WORK INSTRUCTIONS — Pull every line from the records that has the word "WorkersBusy" in it.
-------- DATA SHOWN
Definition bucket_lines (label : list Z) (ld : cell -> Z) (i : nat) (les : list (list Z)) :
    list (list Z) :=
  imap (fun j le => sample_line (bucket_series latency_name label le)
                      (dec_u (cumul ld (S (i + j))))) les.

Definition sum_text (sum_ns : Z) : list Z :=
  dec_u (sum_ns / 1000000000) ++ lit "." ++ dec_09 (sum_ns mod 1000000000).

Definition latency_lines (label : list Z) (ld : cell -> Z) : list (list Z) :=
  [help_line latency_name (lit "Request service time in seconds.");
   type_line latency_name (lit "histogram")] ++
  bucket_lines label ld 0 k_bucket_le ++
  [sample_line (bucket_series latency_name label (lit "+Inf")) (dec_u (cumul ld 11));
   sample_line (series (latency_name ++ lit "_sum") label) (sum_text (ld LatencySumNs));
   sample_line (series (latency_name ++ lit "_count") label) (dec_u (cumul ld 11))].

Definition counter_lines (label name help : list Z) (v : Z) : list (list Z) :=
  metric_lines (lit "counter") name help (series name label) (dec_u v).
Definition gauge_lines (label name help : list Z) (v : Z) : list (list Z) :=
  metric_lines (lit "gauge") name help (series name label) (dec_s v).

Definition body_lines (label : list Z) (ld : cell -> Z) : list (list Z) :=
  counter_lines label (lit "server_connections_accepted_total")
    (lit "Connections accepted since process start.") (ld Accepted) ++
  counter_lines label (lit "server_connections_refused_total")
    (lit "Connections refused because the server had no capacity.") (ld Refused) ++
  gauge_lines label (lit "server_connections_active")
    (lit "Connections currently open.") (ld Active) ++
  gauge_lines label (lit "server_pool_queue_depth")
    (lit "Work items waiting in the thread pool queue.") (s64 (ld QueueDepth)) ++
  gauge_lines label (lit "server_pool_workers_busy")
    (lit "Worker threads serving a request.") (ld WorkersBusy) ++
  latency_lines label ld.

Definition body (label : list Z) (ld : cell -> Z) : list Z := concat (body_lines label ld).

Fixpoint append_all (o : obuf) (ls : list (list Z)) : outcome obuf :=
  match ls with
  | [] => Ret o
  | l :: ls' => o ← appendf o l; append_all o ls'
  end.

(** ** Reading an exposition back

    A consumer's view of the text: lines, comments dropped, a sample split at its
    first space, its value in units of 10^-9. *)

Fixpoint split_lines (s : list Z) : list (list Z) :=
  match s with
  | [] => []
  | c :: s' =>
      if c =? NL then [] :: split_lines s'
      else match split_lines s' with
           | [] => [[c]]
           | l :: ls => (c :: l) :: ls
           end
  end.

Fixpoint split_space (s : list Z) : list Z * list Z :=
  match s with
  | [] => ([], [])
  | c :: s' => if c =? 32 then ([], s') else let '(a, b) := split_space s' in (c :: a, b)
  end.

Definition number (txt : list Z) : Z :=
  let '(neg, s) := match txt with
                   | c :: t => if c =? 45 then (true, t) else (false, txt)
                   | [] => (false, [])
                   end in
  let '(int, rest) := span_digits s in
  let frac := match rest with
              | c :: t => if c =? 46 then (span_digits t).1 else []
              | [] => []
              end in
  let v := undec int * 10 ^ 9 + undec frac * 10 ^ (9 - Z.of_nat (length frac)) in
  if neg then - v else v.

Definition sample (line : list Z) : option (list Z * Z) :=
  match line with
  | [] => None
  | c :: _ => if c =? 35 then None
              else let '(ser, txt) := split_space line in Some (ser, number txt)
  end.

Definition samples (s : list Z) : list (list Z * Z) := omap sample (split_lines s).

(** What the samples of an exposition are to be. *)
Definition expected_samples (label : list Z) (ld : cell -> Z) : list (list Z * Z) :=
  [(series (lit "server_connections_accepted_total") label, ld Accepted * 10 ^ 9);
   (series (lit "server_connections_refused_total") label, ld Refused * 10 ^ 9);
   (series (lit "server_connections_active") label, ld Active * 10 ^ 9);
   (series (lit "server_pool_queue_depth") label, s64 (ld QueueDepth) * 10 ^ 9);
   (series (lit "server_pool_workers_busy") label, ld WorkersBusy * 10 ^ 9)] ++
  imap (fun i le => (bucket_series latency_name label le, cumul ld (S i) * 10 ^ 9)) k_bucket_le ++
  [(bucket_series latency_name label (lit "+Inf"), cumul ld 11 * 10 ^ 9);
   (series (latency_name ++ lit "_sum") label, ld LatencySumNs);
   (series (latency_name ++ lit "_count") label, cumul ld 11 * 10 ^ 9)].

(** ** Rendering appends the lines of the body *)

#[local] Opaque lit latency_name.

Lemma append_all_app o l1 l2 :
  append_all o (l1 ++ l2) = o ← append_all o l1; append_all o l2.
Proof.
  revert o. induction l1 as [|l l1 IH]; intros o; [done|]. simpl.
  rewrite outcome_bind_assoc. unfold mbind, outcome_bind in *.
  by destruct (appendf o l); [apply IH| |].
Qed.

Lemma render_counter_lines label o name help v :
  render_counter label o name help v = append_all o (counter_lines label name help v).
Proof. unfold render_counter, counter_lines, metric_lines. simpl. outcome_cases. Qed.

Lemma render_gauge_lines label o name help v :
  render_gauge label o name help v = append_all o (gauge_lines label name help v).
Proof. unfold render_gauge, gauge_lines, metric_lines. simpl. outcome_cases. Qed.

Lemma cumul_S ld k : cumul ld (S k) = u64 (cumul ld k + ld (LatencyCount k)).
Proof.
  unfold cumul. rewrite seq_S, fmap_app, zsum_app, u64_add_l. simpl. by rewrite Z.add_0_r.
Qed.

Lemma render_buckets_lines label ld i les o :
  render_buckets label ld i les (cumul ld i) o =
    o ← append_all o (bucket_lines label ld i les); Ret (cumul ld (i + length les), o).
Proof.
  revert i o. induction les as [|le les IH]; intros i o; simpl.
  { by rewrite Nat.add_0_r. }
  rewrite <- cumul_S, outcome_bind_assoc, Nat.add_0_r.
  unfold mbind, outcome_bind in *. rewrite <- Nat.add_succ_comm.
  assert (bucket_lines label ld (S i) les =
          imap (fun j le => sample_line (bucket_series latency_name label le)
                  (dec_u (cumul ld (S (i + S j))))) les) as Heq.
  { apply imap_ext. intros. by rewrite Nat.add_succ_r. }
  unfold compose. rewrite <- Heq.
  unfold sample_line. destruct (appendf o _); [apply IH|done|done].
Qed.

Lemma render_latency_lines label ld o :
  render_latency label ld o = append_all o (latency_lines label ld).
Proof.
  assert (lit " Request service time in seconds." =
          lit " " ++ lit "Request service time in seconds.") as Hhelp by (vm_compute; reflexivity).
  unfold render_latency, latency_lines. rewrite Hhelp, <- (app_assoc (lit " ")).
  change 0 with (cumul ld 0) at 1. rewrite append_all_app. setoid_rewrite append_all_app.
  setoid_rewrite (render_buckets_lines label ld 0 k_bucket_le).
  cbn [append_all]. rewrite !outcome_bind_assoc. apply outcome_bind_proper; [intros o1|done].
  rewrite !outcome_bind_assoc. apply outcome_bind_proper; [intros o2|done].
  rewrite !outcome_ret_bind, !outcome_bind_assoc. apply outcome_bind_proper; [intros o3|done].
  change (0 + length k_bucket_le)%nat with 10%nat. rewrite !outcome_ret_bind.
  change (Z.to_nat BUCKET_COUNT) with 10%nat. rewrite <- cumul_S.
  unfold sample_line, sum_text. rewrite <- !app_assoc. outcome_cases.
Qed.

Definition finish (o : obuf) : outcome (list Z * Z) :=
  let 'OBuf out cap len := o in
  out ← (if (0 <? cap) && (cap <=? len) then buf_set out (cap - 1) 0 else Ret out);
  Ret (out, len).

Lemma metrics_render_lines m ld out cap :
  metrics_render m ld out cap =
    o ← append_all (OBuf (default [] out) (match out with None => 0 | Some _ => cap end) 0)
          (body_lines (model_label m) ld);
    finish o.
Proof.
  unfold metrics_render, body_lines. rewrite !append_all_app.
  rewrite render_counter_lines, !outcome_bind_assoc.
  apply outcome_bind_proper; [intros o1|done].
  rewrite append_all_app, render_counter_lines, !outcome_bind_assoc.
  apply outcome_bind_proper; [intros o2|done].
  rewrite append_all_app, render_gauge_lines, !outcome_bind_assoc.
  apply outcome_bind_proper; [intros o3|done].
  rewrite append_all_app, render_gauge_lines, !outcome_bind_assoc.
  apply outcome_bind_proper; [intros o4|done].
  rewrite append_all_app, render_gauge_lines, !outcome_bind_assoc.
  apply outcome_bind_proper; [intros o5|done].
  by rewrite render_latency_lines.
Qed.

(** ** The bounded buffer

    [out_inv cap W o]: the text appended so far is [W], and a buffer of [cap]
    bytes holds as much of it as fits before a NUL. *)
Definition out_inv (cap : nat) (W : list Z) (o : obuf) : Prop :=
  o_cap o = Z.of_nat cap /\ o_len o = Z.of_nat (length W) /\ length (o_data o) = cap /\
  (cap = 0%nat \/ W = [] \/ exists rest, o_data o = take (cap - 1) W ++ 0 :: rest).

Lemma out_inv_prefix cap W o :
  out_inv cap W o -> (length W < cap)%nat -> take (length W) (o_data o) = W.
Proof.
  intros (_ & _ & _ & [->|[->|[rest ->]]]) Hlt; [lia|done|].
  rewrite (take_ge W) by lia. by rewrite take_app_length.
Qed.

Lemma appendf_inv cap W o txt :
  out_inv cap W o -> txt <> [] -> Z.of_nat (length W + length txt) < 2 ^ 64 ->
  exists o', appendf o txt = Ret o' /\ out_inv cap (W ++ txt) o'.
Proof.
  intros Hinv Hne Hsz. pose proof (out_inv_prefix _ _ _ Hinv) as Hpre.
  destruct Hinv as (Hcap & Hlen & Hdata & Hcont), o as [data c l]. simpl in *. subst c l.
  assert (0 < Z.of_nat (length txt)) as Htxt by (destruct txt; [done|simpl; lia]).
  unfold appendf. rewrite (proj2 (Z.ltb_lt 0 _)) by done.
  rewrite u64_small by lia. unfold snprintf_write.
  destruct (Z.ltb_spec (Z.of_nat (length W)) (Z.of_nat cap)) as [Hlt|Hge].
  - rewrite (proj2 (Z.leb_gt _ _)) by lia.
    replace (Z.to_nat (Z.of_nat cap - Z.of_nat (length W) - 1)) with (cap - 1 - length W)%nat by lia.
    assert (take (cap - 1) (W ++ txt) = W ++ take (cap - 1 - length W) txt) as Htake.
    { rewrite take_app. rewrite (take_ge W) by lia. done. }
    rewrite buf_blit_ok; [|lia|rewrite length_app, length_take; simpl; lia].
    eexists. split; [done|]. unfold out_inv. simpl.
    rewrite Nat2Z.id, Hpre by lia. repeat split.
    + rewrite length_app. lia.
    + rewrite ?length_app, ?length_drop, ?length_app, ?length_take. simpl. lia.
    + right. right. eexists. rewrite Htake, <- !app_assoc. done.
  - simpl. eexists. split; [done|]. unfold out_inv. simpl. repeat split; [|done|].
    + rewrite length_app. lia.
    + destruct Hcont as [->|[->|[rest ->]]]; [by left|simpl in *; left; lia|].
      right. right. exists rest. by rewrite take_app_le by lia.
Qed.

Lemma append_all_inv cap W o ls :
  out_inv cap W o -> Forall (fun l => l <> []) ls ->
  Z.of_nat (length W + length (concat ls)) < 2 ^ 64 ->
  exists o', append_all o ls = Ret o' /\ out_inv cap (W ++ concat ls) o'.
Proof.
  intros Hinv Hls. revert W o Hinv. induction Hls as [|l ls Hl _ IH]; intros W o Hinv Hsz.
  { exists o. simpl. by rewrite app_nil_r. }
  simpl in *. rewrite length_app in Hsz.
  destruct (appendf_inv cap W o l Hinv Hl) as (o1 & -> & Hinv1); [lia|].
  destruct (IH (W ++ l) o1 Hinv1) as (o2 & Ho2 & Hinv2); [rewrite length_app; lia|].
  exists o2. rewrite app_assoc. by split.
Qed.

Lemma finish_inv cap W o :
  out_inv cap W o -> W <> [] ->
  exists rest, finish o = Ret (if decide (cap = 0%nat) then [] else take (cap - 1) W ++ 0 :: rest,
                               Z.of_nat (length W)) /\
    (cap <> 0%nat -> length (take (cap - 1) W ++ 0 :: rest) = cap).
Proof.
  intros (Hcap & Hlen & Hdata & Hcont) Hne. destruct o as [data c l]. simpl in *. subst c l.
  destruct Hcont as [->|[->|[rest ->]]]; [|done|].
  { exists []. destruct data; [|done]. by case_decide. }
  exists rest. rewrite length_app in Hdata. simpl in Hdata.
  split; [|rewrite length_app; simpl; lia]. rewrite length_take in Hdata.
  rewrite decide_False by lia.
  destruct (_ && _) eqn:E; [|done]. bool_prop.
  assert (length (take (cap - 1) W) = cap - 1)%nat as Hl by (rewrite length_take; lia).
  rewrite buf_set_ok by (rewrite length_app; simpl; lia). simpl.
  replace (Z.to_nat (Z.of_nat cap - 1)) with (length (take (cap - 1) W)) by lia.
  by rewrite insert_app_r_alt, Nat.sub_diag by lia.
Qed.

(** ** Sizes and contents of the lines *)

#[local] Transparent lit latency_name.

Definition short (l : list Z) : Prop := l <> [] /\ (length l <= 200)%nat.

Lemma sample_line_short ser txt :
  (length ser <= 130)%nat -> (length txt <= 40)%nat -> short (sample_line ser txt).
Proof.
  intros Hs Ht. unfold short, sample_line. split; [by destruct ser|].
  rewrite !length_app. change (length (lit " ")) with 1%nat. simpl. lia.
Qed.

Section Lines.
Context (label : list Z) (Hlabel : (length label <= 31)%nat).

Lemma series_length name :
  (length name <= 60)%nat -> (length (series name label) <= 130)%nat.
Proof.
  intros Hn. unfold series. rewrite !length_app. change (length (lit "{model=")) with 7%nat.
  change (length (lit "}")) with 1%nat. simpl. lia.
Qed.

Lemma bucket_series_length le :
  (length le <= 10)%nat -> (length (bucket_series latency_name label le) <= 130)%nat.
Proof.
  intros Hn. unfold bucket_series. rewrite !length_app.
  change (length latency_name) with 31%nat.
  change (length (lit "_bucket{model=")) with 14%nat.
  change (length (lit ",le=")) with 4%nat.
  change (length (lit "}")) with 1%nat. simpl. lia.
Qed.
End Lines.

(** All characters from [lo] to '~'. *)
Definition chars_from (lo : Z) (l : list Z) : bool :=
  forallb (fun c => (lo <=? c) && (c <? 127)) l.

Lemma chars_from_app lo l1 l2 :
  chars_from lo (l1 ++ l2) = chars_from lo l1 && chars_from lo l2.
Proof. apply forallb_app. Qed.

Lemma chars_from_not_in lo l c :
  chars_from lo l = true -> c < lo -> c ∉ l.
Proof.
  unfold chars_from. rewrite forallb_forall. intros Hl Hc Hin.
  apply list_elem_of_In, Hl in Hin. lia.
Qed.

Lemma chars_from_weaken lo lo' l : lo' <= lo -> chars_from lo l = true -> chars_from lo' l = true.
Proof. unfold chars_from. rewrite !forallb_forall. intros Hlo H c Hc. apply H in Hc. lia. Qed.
----------------
ANSWER SECTION —
    (lit "Worker threads serving a request.") (ld WorkersBusy) ++
   (series (lit "server_pool_workers_busy") label, ld WorkersBusy * 10 ^ 9)] ++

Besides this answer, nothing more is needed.